> Action item
Print each entry below precisely as it reads.

> Information
(** The bodies of the goroutines. Deferred calls run last, latest first. *)
Definition taskBody (t : task) : Prog unit :=
  match t with
  | DecrementOnDone doneCh userId =>
      _ ← call (RecvDone doneCh);
      _ ← call (HIncrBy connections userId (-1));
      Ret tt
  | DiscardRequests =>
      call DrainRequests
  | Relay dst src ch dconn userID =>
      withDefer (_ ← call (Close dconn); call (Close ch))
        ('(result, _) ← call (IoCopy dst src);
         _ ← call (HIncrBy usersUsage userID result);
         Ret tt)
  end.

(** The handler returned by [directTCPIPClosure] (main.go:56-126).
    [SocksProxyAddr] is the package variable. *)
Definition directTCPIPClosure (SocksProxyAddr : string)
    (srv : ssh.Server) (ctx : ssh.Context) : Prog unit :=
  '(d, err) ← call UnmarshalExtraData;
  match err with
  | Some e => call (Reject ConnectionFailed ("error parsing forward data: " +:+ errorText e))
  | None =>
      '(ipAddr4, err4) ← call (ResolveIPAddr "ip4" (DestAddr d));
      resolved ← (if isErr err4 then call (ResolveIPAddr "ip6" (DestAddr d))
                  else Ret (ipAddr4, err4));
      let '(dest, err) := resolved in
      if isErr err then
        call (Reject Prohibited ("cannot resolve the said address: " +:+ DestAddr d))
      else if match ssh.LocalPortForwardingCallback srv with
              | None => true
              | Some callback => negb (callback dest (DestPort d))
              end then
        call (Reject Prohibited "illegal address")
      else
        let dest := net.JoinHostPort dest (strconv.FormatInt (DestPort d)) in
        dialed ← (if negb (GoString.len SocksProxyAddr =? 0) && negb (isLocalIP dest) then
                    err ← call (SOCKS5 "tcp" SocksProxyAddr);
                    match err with
                    | Some e => Ret (inl e)
                    | None =>
                        '(dconn, err) ← call (ProxyDial "tcp" dest);
                        match err with
                        | Some e => Ret (inl e)
                        | None => Ret (inr dconn)
                        end
                    end
                  else
                    '(dconn, err) ← call (DialContext "tcp" dest);
                    match err with
                    | Some e => Ret (inl e)
                    | None => Ret (inr dconn)
                    end);
        match dialed with
        | inl e => call (Reject ConnectionFailed (errorText e))
        | inr dconn =>
            '(ch, err) ← call Accept;
            if isErr err then call (Close dconn)
            else
              _ ← call (Go DiscardRequests);
              _ ← call (Go (Relay ch dconn ch dconn (ssh.User ctx)));
              call (Go (Relay dconn ch ch dconn (ssh.User ctx)))
        end
  end.
(** ** Tilings *)

Lemma contiguous_app ts1 : forall a ts2 e,
  contiguous a (ts1 ++ ts2) e <-> exists m, contiguous a ts1 m /\ contiguous m ts2 e.
Proof.
  induction ts1 as [|t ts1 IH]; intros a ts2 e; simpl.
  - split; [by exists a|by intros (m & -> & H)].
  - rewrite IH. split.
    + intros (E & m & H1 & H2). by exists m.
    + intros (m & (E & H1) & H2). split; [done|by exists m].
Qed.

Lemma contiguous_le ts : forall a e,
  contiguous a ts e -> Forall (fun t => min_block_size <= t_size t /\ t_size t mod 8 = 0) ts -> a <= e.
Proof.
  induction ts as [|t ts IH]; intros a e H Hs; simpl in H; [lia|].
  apply Forall_cons in Hs as [[Ht _] Hs]. destruct H as [_ H].
  pose proof (IH _ _ H Hs). mm_consts. lia.
Qed.

Lemma contiguous_bounds ts a e t :
  contiguous a ts e -> Forall (fun t => min_block_size <= t_size t /\ t_size t mod 8 = 0) ts ->
  t ∈ ts -> a <= t_addr t /\ t_addr t + t_size t <= e.
Proof.
  intros H Hs (l1 & l2 & ->)%list_elem_of_split.
  apply contiguous_app in H as (m & H1 & <- & H2). apply Forall_app in Hs as [Hs1 [Ht Hs2]%Forall_cons].
  apply contiguous_le in H1; [|done]. apply contiguous_le in H2; [|done]. lia.
Qed.

Lemma contiguous_nodup ts : forall a e,
  contiguous a ts e -> Forall (fun t => min_block_size <= t_size t /\ t_size t mod 8 = 0) ts ->
  NoDup (t_addr <$> ts).
Proof.
  induction ts as [|t ts IH]; intros a e H Hs; simpl; [apply NoDup_nil_2|].
  destruct H as [<- H]. apply Forall_cons in Hs as [[Ht _] Hs].
  apply NoDup_cons. split; [|by eapply IH].
  intros (u & E & Hu)%list_elem_of_fmap. pose proof (contiguous_bounds _ _ _ _ H Hs Hu).
  mm_consts. lia.
Qed.

Section TilesOk.
Context (s : mm) (base limit : Z) (ts : list tile) (Hok : tiles_ok s base limit ts).

Lemma ok_nodup : NoDup (tptr <$> ts).
Proof.
  unfold tptr. rewrite (list_fmap_compose t_addr BBlk). apply NoDup_fmap; [by intros ?? [= ->]|].
  destruct Hok. by eapply contiguous_nodup.
Qed.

> Your response
(** The bodies of the goroutines. Deferred calls run last, latest first. *)
Definition taskBody (t : task) : Prog unit :=
  match t with
  | DecrementOnDone doneCh userId =>
      _ ← call (RecvDone doneCh);
      _ ← call (HIncrBy connections userId (-1));
      Ret tt
  | DiscardRequests =>
      call DrainRequests
  | Relay dst src ch dconn userID =>
      withDefer (_ ← call (Close dconn); call (Close ch))
        ('(result, _) ← call (IoCopy dst src);
         _ ← call (HIncrBy usersUsage userID result);
         Ret tt)
  end.

(** The handler returned by [directTCPIPClosure] (main.go:56-126).
    [SocksProxyAddr] is the package variable. *)
Definition directTCPIPClosure (SocksProxyAddr : string)
    (srv : ssh.Server) (ctx : ssh.Context) : Prog unit :=
  '(d, err) ← call UnmarshalExtraData;
  match err with
  | Some e => call (Reject ConnectionFailed ("error parsing forward data: " +:+ errorText e))
  | None =>
      '(ipAddr4, err4) ← call (ResolveIPAddr "ip4" (DestAddr d));
      resolved ← (if isErr err4 then call (ResolveIPAddr "ip6" (DestAddr d))
                  else Ret (ipAddr4, err4));
      let '(dest, err) := resolved in
      if isErr err then
        call (Reject Prohibited ("cannot resolve the said address: " +:+ DestAddr d))
      else if match ssh.LocalPortForwardingCallback srv with
              | None => true
              | Some callback => negb (callback dest (DestPort d))
              end then
        call (Reject Prohibited "illegal address")
      else
        let dest := net.JoinHostPort dest (strconv.FormatInt (DestPort d)) in
        dialed ← (if negb (GoString.len SocksProxyAddr =? 0) && negb (isLocalIP dest) then
                    err ← call (SOCKS5 "tcp" SocksProxyAddr);
                    match err with
                    | Some e => Ret (inl e)
                    | None =>
                        '(dconn, err) ← call (ProxyDial "tcp" dest);
                        match err with
                        | Some e => Ret (inl e)
                        | None => Ret (inr dconn)
                        end
                    end
                  else
                    '(dconn, err) ← call (DialContext "tcp" dest);
                    match err with
                    | Some e => Ret (inl e)
                    | None => Ret (inr dconn)
                    end);
        match dialed with
        | inl e => call (Reject ConnectionFailed (errorText e))
        | inr dconn =>
            '(ch, err) ← call Accept;
            if isErr err then call (Close dconn)
            else
              _ ← call (Go DiscardRequests);
              _ ← call (Go (Relay ch dconn ch dconn (ssh.User ctx)));
              call (Go (Relay dconn ch ch dconn (ssh.User ctx)))
        end
  end.
(** ** Tilings *)

Lemma contiguous_app ts1 : forall a ts2 e,
  contiguous a (ts1 ++ ts2) e <-> exists m, contiguous a ts1 m /\ contiguous m ts2 e.
Proof.
  induction ts1 as [|t ts1 IH]; intros a ts2 e; simpl.
  - split; [by exists a|by intros (m & -> & H)].
  - rewrite IH. split.
    + intros (E & m & H1 & H2). by exists m.
    + intros (m & (E & H1) & H2). split; [done|by exists m].
Qed.

Lemma contiguous_le ts : forall a e,
  contiguous a ts e -> Forall (fun t => min_block_size <= t_size t /\ t_size t mod 8 = 0) ts -> a <= e.
Proof.
  induction ts as [|t ts IH]; intros a e H Hs; simpl in H; [lia|].
  apply Forall_cons in Hs as [[Ht _] Hs]. destruct H as [_ H].
  pose proof (IH _ _ H Hs). mm_consts. lia.
Qed.

Lemma contiguous_bounds ts a e t :
  contiguous a ts e -> Forall (fun t => min_block_size <= t_size t /\ t_size t mod 8 = 0) ts ->
  t ∈ ts -> a <= t_addr t /\ t_addr t + t_size t <= e.
Proof.
  intros H Hs (l1 & l2 & ->)%list_elem_of_split.
  apply contiguous_app in H as (m & H1 & <- & H2). apply Forall_app in Hs as [Hs1 [Ht Hs2]%Forall_cons].
  apply contiguous_le in H1; [|done]. apply contiguous_le in H2; [|done]. lia.
Qed.

Lemma contiguous_nodup ts : forall a e,
  contiguous a ts e -> Forall (fun t => min_block_size <= t_size t /\ t_size t mod 8 = 0) ts ->
  NoDup (t_addr <$> ts).
Proof.
  induction ts as [|t ts IH]; intros a e H Hs; simpl; [apply NoDup_nil_2|].
  destruct H as [<- H]. apply Forall_cons in Hs as [[Ht _] Hs].
  apply NoDup_cons. split; [|by eapply IH].
  intros (u & E & Hu)%list_elem_of_fmap. pose proof (contiguous_bounds _ _ _ _ H Hs Hu).
  mm_consts. lia.
Qed.

Section TilesOk.
Context (s : mm) (base limit : Z) (ts : list tile) (Hok : tiles_ok s base limit ts).

Lemma ok_nodup : NoDup (tptr <$> ts).
Proof.
  unfold tptr. rewrite (list_fmap_compose t_addr BBlk). apply NoDup_fmap; [by intros ?? [= ->]|].
  destruct Hok. by eapply contiguous_nodup.
Qed.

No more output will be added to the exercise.